Collected data:
Content starts
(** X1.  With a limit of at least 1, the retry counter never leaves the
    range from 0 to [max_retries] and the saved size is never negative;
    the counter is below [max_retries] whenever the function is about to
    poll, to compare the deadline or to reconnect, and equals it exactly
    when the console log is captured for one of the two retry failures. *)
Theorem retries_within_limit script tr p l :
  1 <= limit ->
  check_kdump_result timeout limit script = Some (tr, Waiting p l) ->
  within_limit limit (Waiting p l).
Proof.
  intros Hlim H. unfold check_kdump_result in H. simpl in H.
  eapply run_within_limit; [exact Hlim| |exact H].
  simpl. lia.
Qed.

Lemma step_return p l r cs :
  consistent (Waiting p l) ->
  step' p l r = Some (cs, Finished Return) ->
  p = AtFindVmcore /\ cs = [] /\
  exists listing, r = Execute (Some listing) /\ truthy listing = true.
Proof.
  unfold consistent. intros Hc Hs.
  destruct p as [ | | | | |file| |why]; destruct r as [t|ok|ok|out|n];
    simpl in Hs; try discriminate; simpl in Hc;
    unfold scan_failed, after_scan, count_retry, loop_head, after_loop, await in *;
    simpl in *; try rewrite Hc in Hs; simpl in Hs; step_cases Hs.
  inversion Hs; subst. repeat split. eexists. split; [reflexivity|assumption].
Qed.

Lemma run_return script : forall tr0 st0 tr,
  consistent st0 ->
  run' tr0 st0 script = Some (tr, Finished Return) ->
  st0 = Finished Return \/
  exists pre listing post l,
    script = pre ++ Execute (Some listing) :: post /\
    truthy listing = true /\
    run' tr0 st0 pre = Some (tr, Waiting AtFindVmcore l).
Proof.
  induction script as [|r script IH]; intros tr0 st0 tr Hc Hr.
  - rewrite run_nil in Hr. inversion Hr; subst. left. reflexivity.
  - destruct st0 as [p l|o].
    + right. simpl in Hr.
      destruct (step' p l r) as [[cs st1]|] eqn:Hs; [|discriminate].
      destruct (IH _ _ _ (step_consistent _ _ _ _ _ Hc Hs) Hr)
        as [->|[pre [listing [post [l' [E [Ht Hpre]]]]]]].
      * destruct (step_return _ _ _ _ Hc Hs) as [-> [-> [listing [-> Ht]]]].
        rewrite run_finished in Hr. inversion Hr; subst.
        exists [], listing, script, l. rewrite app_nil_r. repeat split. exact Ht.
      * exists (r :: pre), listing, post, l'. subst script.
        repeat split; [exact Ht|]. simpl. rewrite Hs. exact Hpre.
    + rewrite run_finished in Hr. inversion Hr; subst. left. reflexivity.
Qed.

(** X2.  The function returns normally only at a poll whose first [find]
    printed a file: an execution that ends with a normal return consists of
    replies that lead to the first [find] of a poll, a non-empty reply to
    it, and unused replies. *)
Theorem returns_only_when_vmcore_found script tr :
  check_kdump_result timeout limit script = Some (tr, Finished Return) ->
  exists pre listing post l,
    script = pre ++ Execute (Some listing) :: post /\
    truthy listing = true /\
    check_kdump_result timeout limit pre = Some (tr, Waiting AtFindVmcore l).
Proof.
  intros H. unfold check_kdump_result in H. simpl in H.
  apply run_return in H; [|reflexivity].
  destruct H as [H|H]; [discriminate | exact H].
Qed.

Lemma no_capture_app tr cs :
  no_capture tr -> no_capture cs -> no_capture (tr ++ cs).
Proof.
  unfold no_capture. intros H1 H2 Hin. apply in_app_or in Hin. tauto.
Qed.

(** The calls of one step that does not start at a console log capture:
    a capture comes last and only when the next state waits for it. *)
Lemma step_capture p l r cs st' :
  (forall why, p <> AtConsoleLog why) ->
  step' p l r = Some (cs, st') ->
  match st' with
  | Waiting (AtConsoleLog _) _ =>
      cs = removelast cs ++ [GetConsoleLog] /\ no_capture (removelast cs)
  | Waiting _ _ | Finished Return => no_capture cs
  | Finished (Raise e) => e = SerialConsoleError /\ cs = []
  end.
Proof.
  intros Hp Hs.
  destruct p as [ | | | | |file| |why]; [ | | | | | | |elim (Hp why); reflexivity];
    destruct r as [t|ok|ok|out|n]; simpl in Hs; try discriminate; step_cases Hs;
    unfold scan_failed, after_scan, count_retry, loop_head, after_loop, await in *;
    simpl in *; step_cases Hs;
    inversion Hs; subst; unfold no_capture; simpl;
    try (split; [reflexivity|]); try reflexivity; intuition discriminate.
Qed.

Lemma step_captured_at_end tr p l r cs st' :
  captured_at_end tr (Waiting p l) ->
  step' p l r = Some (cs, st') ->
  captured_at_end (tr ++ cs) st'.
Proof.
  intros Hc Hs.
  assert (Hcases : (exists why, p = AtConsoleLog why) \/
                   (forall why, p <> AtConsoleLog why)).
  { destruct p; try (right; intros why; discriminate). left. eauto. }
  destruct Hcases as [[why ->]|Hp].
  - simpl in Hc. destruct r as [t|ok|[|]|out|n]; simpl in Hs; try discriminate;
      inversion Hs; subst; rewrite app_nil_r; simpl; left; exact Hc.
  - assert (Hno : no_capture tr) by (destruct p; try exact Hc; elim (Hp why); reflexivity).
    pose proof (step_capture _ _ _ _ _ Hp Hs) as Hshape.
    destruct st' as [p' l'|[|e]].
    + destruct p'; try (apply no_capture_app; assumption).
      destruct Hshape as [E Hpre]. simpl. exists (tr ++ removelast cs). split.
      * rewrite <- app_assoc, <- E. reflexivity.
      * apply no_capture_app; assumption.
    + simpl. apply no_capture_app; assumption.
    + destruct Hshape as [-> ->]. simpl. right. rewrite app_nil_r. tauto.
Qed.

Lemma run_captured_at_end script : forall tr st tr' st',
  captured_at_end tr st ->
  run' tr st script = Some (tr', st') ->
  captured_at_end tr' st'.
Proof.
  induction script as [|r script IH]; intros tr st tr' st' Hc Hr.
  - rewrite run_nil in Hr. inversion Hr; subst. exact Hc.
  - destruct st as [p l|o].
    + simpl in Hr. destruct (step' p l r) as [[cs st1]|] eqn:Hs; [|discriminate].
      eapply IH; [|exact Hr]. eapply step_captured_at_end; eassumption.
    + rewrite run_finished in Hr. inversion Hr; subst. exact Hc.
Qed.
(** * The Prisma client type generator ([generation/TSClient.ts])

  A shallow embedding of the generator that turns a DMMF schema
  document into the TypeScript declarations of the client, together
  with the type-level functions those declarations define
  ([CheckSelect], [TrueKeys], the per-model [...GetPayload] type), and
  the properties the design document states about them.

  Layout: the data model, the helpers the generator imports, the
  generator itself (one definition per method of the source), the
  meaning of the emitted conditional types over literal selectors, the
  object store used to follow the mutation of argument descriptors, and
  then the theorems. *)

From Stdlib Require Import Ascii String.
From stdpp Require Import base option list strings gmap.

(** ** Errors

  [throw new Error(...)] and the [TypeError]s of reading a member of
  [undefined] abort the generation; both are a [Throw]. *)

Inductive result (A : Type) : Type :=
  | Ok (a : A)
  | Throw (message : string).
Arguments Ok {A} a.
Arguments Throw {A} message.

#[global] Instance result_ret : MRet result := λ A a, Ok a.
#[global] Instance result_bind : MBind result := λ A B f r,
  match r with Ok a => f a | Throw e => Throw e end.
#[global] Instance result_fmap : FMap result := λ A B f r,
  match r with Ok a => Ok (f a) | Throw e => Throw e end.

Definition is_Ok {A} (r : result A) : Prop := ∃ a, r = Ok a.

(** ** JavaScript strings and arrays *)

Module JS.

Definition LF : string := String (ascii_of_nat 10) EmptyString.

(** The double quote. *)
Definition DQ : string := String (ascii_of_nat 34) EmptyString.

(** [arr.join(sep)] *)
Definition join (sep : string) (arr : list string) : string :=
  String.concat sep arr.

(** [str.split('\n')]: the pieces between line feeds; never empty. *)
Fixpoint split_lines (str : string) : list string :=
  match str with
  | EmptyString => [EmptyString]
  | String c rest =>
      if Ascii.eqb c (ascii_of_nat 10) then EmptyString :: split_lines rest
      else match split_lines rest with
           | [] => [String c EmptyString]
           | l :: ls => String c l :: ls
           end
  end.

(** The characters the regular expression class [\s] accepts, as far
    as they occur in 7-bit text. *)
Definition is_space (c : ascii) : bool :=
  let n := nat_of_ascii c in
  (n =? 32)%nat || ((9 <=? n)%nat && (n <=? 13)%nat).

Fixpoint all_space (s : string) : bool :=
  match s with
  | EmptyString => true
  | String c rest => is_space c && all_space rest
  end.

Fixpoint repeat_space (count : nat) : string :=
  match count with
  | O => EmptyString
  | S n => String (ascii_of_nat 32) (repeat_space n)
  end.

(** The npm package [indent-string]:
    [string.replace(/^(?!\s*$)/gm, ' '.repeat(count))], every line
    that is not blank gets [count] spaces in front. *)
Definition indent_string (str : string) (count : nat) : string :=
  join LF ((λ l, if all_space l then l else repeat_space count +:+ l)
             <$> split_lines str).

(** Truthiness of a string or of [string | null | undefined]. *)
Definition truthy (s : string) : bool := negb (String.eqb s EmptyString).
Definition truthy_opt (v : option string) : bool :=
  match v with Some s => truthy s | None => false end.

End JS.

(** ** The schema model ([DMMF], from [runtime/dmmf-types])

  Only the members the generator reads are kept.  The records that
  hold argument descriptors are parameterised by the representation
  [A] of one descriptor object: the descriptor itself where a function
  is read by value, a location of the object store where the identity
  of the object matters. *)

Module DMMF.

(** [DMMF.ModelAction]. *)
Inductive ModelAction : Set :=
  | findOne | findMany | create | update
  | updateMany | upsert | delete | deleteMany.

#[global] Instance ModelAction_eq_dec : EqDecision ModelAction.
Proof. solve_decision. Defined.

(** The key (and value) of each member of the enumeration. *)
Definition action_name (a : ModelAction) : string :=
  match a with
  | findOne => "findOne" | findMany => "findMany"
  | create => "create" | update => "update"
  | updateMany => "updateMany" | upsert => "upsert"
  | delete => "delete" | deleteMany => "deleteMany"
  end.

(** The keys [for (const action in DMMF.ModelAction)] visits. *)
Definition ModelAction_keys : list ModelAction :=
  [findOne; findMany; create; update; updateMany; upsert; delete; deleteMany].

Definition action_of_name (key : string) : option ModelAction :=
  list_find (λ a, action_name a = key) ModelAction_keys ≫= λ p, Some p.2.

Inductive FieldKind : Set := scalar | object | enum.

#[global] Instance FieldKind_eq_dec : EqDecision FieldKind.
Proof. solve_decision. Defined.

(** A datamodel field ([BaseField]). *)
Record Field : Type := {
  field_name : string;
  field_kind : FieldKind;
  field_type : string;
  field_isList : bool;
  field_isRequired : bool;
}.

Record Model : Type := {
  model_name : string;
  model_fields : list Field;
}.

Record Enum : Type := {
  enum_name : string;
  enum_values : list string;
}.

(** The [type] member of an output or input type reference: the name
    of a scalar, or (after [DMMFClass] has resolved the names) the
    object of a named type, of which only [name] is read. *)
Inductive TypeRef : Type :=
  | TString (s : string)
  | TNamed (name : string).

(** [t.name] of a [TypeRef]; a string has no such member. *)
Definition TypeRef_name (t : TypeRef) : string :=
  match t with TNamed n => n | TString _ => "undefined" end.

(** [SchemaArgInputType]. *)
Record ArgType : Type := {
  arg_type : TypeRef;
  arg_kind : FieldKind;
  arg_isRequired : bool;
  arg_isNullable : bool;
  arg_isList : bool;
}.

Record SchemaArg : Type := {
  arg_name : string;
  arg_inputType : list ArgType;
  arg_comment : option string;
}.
Content ends
EXERCISE: Considering only the records above, state the number of lines that include the word "Waiting", with nothing added.

ANSWER: 8